On Thu, Mar 3, 2022 at 4:16 PM Dmitry Baryshkov
<dmitry.baryshkov@xxxxxxxxxx> wrote:
>
> On Fri, 4 Mar 2022 at 02:56, Stephen Boyd <swboyd@xxxxxxxxxxxx> wrote:
> >
> > Quoting Dmitry Baryshkov (2022-03-03 15:50:50)
> > > On Thu, 3 Mar 2022 at 12:40, Vinod Polimera <quic_vpolimer@xxxxxxxxxxx> wrote:
> > > >
> > > > Kernel clock driver assumes that initial rate is the
> > > > max rate for that clock and was not allowing it to scale
> > > > beyond the assigned clock value.
> > > >
> > > > Drop the assigned clock rate property and vote on the mdp clock as per
> > > > calculated value during the usecase.
> > > >
> > > > Fixes: 7c1dffd471("arm64: dts: qcom: sm8250.dtsi: add display system nodes")
> > >
> > > Please remove the Fixes tags from all commits. Otherwise the patches
> > > might be picked up into earlier kernels, which do not have a patch
> > > adding a vote on the MDP clock.
> >
> > What patch is that? The Fixes tag could point to that commit.
>
> Please correct me if I'm wrong.
> Currently the dtsi enforces bumping the MDP clock when the mdss device
> is being probed and when the dpu device is being probed.
> Later during the DPU lifetime the core_perf would change the clock's
> rate as it sees fit according to the CRTC requirements.

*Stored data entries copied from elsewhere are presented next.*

(* ===== verification/TokioLease.v ===== *)
(** * The task that renews a lease (src/src/v4/lease.rs, src/src/v4/tokio.rs)

    [TokioLease] holds a task of the runtime: a loop that sleeps and sends a
    heartbeat.  The runtime polls the task when what it awaits is ready; a poll
    runs on, whatever the owner does meanwhile, until the task awaits something
    that is not ready or returns.  Only between two polls does the runtime look
    whether the task was aborted, and drops it then instead of polling it.
    [step] gives every such action of the task and of the owner; a run is any
    interleaving of them.  Once aborted, no poll of the task starts, a poll
    that is running ends at its next await point, and the task is gone;
    [stop] returns then, also when its own future is dropped. *)

From S2P Require Import Prelude V4Lease.

Module TokioLease.

(** Where the task is.  Between two polls: suspended at [sleep(..).await], which
    is never ready at once, or at an await point of [recovery_compound]
    (connecting, sending, receiving).  Being polled: in [recovery_compound],
    before [worker_health.fail()], or behind the loop.  Or gone. *)
Inductive Task := Sleeping | Waiting | Working | Failing | Leaving | Finished.
#[global] Instance Task_eq_dec : EqDecision Task.
Proof. solve_decision. Defined.

(** What the owner has done with it: nothing, [stop] awaits the task, [stop]
    has returned, or the lease was dropped, by itself or with the future of [stop]. *)
Inductive Owner := Holding | Awaiting | Stopped | Dropped.
#[global] Instance Owner_eq_dec : EqDecision Owner.
Proof. solve_decision. Defined.

Record TokioLease := mkTokioLease {
  health : bool;
  aborted : bool;
  task : Task;
  owner : Owner;
}.

(** [tokio::spawn]. *)
Definition spawn : TokioLease := mkTokioLease false false Sleeping Holding.

(** [TokioLease::failed]. *)
Definition failed (self : TokioLease) : bool := health self || bool_decide (task self = Finished).

Inductive Event :=
  | Woke                     (* the sleep is over, a poll starts: [recovery_compound] is called *)
  | Suspended                (* what the heartbeat awaits is not ready, the poll ends *)
  | Resumed                  (* what the heartbeat awaits is ready, a poll starts *)
  | Renewed (healthy : bool) (* [recovery_compound] returns, and the poll goes on *)
  | Panicked                 (* the heartbeat panics *)
  | Cancelled                (* the runtime drops the aborted task *)
  | Fail                     (* [worker_health.fail()] *)
  | Exit                     (* the task returns *)
  | Stop                     (* [stop] aborts the task and awaits it *)
  | Awaited                  (* the await of [stop] is over *)
  | Drop.                    (* [drop] aborts the task *)

(** The runtime takes these steps. *)
Definition of_task (e : Event) : bool :=
  match e with Stop | Awaited | Drop => false | _ => true end.

Definition with_task (t : Task) (self : TokioLease) : TokioLease :=
  mkTokioLease (health self) (aborted self) t (owner self).

(** Between two polls: the next one starts unless the task was aborted. *)
Definition poll (t : Task) (self : TokioLease) : option TokioLease :=
  if aborted self then None else Some (with_task t self).

(** The body of the task. *)
Definition task_step (e : Event) (self : TokioLease) : option TokioLease :=
  match task self, e with
  | Sleeping, Woke => poll Working self
  | Waiting, Resumed => poll Working self
  | (Sleeping | Waiting), Cancelled => if aborted self then Some (with_task Finished self) else None
  | Working, Suspended => Some (with_task Waiting self)
  | Working, Renewed true => Some (with_task Sleeping self)
  | Working, Renewed false => Some (with_task Failing self)
  | Working, Panicked => Some (with_task Leaving self)
  | Failing, Fail => Some (mkTokioLease true (aborted self) Leaving (owner self))
  | Leaving, Exit => Some (with_task Finished self)
  | _, _ => None
  end.

(** [TokioLease::stop] and [drop]. *)
Definition owner_step (e : Event) (self : TokioLease) : option TokioLease :=
  match owner self, e with
  | Holding, Stop => Some (mkTokioLease (health self) true (task self) Awaiting)
  | (Holding | Awaiting), Drop => Some (mkTokioLease (health self) true (task self) Dropped)
  | Awaiting, Awaited =>
      if bool_decide (task self = Finished)
      then Some (mkTokioLease (health self) true (task self) Stopped) else None
  | _, _ => None
  end.

Definition step (e : Event) (self : TokioLease) : option TokioLease :=
  if of_task e then task_step e self else owner_step e self.

(** Runs: any interleaving. *)
Abbreviation run := (runs step).
Definition reachable (s : TokioLease) : Prop := ∃ es, run spawn es s.

(** ** Invariants *)

Record lease_inv (s : TokioLease) : Prop := {
  inv_aborted : aborted s = negb (bool_decide (owner s = Holding));
  inv_stopped : owner s = Stopped → task s = Finished;
  inv_health : health s = true → task s = Leaving ∨ task s = Finished;
}.

(** Every state and every event. *)
Ltac task_cases s e :=
  destruct s as [[] [] [] []]; destruct e as [| | |[]| | | | | | |]; try done.

Lemma task_lease_inv_step s e s' : lease_inv s → step e s = Some s' → lease_inv s'.
Proof. intros [H1 H2 H3] Hs. task_cases s e; injection Hs as <-; split; simpl in *; naive_solver. Qed.

Lemma task_reachable_inv s : reachable s → lease_inv s.
Proof. intros [es Hr]. eapply (runs_inv step lease_inv); [apply task_lease_inv_step|exact Hr|]. by split. Qed.

Lemma task_step_keeps s e s' :
  step e s = Some s' → (aborted s = true → aborted s' = true) ∧ (failed s = true → failed s' = true).
Proof. intros Hs. task_cases s e; by injection Hs as <-. Qed.

Lemma aborted_kept s es s' : run s es s' → aborted s = true → aborted s' = true.
Proof. intros Hr. apply (runs_inv step (λ s, aborted s = true) _ _ _ ltac:(intros; by eapply task_step_keeps) Hr). Qed.
Lemma task_failed_kept s es s' : run s es s' → failed s = true → failed s' = true.
Proof. intros Hr. apply (runs_inv step (λ s, failed s = true) _ _ _ ltac:(intros; by eapply task_step_keeps) Hr). Qed.

(** ** Stopping *)

(** The start of a poll, and what the heartbeat does in a poll. *)
Definition starts_poll (e : Event) : bool := match e with Woke | Resumed => true | _ => false end.
Definition works (e : Event) : bool := match e with Suspended | Renewed _ | Panicked => true | _ => false end.

Lemma aborted_never_polled s es s' : run s es s' → aborted s = true → Forall (λ e, starts_poll e = false) es.
Proof.
  induction 1 as [|s e s1 es s2 Hs _ IH]; intros Ha; [by apply Forall_nil|].
  apply Forall_cons; [|apply IH; by eapply task_step_keeps].
  clear IH. task_cases s e; by simpl in Ha.
Qed.

(** The poll of the heartbeat that is running. *)
Definition polled (s : TokioLease) : nat := match task s with Working => 1 | _ => 0 end.

(** Once aborted, a heartbeat goes on to the end of that poll at most. *)
Lemma aborted_works s es s' :
  run s es s' → aborted s = true → (length (filter (λ e, works e = true) es) + polled s' ≤ polled s)%nat.
Proof.
  induction 1 as [|s e s1 es s2 Hs _ IH]; intros Ha; [simpl; lia|].
  specialize (IH ltac:(by eapply task_step_keeps)). rewrite filter_cons. unfold polled in *.
  task_cases s e; injection Hs as <-; simpl in *; try done; lia.
Qed.

(** How many steps the task has left once it is aborted. *)
Definition steps_left (s : TokioLease) : nat :=
  match task s with Working => 3 | Failing => 2 | Sleeping | Waiting | Leaving => 1 | Finished => 0 end.

Lemma task_stopping_bounded s es s' :
  run s es s' → aborted s = true → (length (filter (λ e, of_task e = true) es) + steps_left s' ≤ steps_left s)%nat.
Proof.
  induction 1 as [|s e s1 es s2 Hs _ IH]; intros Ha; [simpl; lia|].
  specialize (IH ltac:(by eapply task_step_keeps)). rewrite filter_cons.
  assert (if of_task e then (steps_left s1 < steps_left s)%nat else steps_left s1 = steps_left s).
  { clear IH. task_cases s e; try (by simpl in Ha); by injection Hs as <-; simpl; unfold steps_left; simpl; lia. }
  destruct (of_task e); simpl; lia.
Qed.

Lemma task_can_step s : aborted s = true → task s ≠ Finished → ∃ e, of_task e = true ∧ is_Some (step e s).
Proof.
  destruct s as [h a t o]. simpl. intros -> Ht.
  destruct t; [exists Cancelled|exists Cancelled|exists Suspended|exists Fail|exists Exit|done]; split; by eauto.
Qed.

End TokioLease.
Lemma from_set_attrs_safe a : fault_free (Fattr.from_set_attrs a).
Proof.
  apply assemble_safe. unfold Fattr.write_set_attrs.
  repeat (apply post_bind; eapply post_mono;
    [first [ apply post_push_attr; [known_attr_solve|done|cbn beta; enc4_solve]
           | apply post_push_time; [known_attr_solve|done] ]
    |cbn beta; intros ???|done]).
  apply post_push_time; [known_attr_solve|done].
Qed.
Lemma size_attr_safe n : fault_free (Fattr.size n).
Proof. apply assemble_safe, post_safe_encoder; [apply enc_safe_extend| |done]. intros e. constructor; [known_attr_solve|done]. Qed.
Lemma mode_attr_safe n : fault_free (Fattr.mode n).
Proof. apply assemble_safe, post_safe_encoder; [apply enc_safe_extend| |done]. intros e. constructor; [known_attr_solve|done]. Qed.

Lemma supported_basic s : fault_free (Bitmap.from_supported_attrs s FATTR4_BASIC_ATTRS).
Proof. apply from_supported_attrs_safe; repeat constructor; by vm_compute. Qed.
Lemma supported_fsstat s : fault_free (Bitmap.from_supported_attrs s FATTR4_FSSTAT_ATTRS).
Proof. apply from_supported_attrs_safe; repeat constructor; by vm_compute. Qed.
Lemma supported_pathconf s : fault_free (Bitmap.from_supported_attrs s FATTR4_PATHCONF_ATTRS).
Proof. apply from_supported_attrs_safe; repeat constructor; by vm_compute. Qed.

(** ** What the pure parts check *)

Lemma find_result_Ok {A} name (f : OperationResult → option (outcome Error A)) r a :
  find_result name f r = Ok a → ∃ x, x ∈ CompoundResponse.results r ∧ f x = Some (Ok a).
Proof.
  unfold find_result. induction (CompoundResponse.results r) as [|x l IH]; [done|]. simpl.
  destruct (f x) as [o|] eqn:Ex.
  - intros ->. exists x. split; [by left|done].
  - intros H. destruct (IH H) as (y & Hy & Hf). exists y. split; [by right|done].
Qed.
Lemma response_read_size r count eof_data :
  response_read r count = Ok eof_data → zlen eof_data.2 ≤ count.
Proof.
  intros (x & _ & Hx)%find_result_Ok. destruct x; try done. injection Hx as Hx. case_match; [|done].
  unfold validate_read_result_size in Hx. rewrite Z.gtb_ltb in Hx.
  destruct (Z.ltb_spec count (zlen data)); [done|]. case_match; [done|]. by injection Hx as <-.
Qed.
Lemma response_write_count r count write :
  response_sane r → 0 < count → response_write r count = Ok write → 0 < WriteResult.count write ≤ count.
Proof.
  intros Hs Hc (x & Hx & Ho)%find_result_Ok. destruct x; try done. injection Ho as Ho.
  unfold checked_value, ok_value in Ho. repeat case_match; try done.
  unfold validate_write_result_count in Ho. cbn [mbind outcome_bind] in Ho.
  eapply list.Forall_forall in Hs; [|done]. simpl in Hs.
  destruct (Z.gtb_spec (WriteResult.count w) count); [done|]. destruct (Z.gtb_spec count 0); [|lia].
  destruct (Z.eqb_spec (WriteResult.count w) 0); [done|]. injection Ho as <-. lia.
Qed.
Lemma advance_offset4_Ok offset amount op o :
  V4Client.advance_offset offset amount op = Ok o → o = offset + amount ∧ o ≤ u64_max.
Proof.
  unfold V4Client.advance_offset, checked_add. case_match; [done|].
  destruct (Z.leb_spec (offset + amount) u64_max); [|done]. by intros [= <-].
Qed.

Lemma next_dir_cursor_batch verf batch eof cookie next :
  next_dir_cursor verf batch eof cookie = Ok next →
  match next with Some _ => 0 < zlen batch | None => True end.
Proof.
  unfold next_dir_cursor. destruct eof; [by intros [= <-]|].
  destruct batch as [|e batch] using rev_ind; [done|]. destruct next; [|done]. intros _. zlen_lia.
Qed.
Lemma from_wire_all_length l l' : DirEntry.from_wire_all l = Ok l' → zlen l' = zlen l.
Proof.
  revert l'. induction l as [|e l IH]; intros l'; [by intros [= <-]|]. cbn [DirEntry.from_wire_all].
  intros (d & _ & (r & Hr & [= <-])%outcome_bind_Ok)%outcome_bind_Ok. specialize (IH _ Hr). zlen_lia.
Qed.

#[export] Hint Resolve response_getfh_safe response_access_safe response_readlink_safe response_commit_safe
  response_lock_test_safe response_lock_unlock_safe response_release_safe response_readdir_safe
  response_read_safe response_write_safe ensure_last_status_safe finish_with_close_safe advance_offset_safe
  require_minor_version_safe validate_lock_owner_safe validate_stateid_batch_safe validate_dir_entries_safe
  distinct_handles_safe required_type_safe split_parent_safe path_ops_safe public_path_ops_safe
  parent_path_ops_safe parse_basic_safe parse_fsstat_safe parse_pathconf_safe from_wire_all_safe
  next_dir_cursor_safe dir_page_safe from_set_attrs_safe size_attr_safe mode_attr_safe
  supported_basic supported_fsstat supported_pathconf response_getattr_safe parse_supported_attrs_safe
  known_supported path_components_safe ok_or_safe ensure_ok_safe response_test_stateids_safe
  response_lock_safe response_open_safe validate_open_result_safe : fault_free.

"Currently" means _before_ ${SUBJECT} patch lands, right? Since
${SUBJECT} patch is removing the bump to max.


> However it would happen only when the during the
> dpu_crtc_atomic_flush(), before we call this function, the MDP clock
> is left in the undetermined state. The power rails controlled by the
> opp table are left in the undetermined state.
>
> I suppose that during the dpu_bind we should bump the clock to the max
> possible freq and let dpu_core_perf handle it afterwards.

Definitely feels like seeing the clock to something predictable during
the initial probe makes sense. If it's just for the initial probe then
setting it to max (based on the opp table) seems fine. I think an
earlier version of this series set it to max every time we did runtime
resume. We'd have to have a good reason to do that.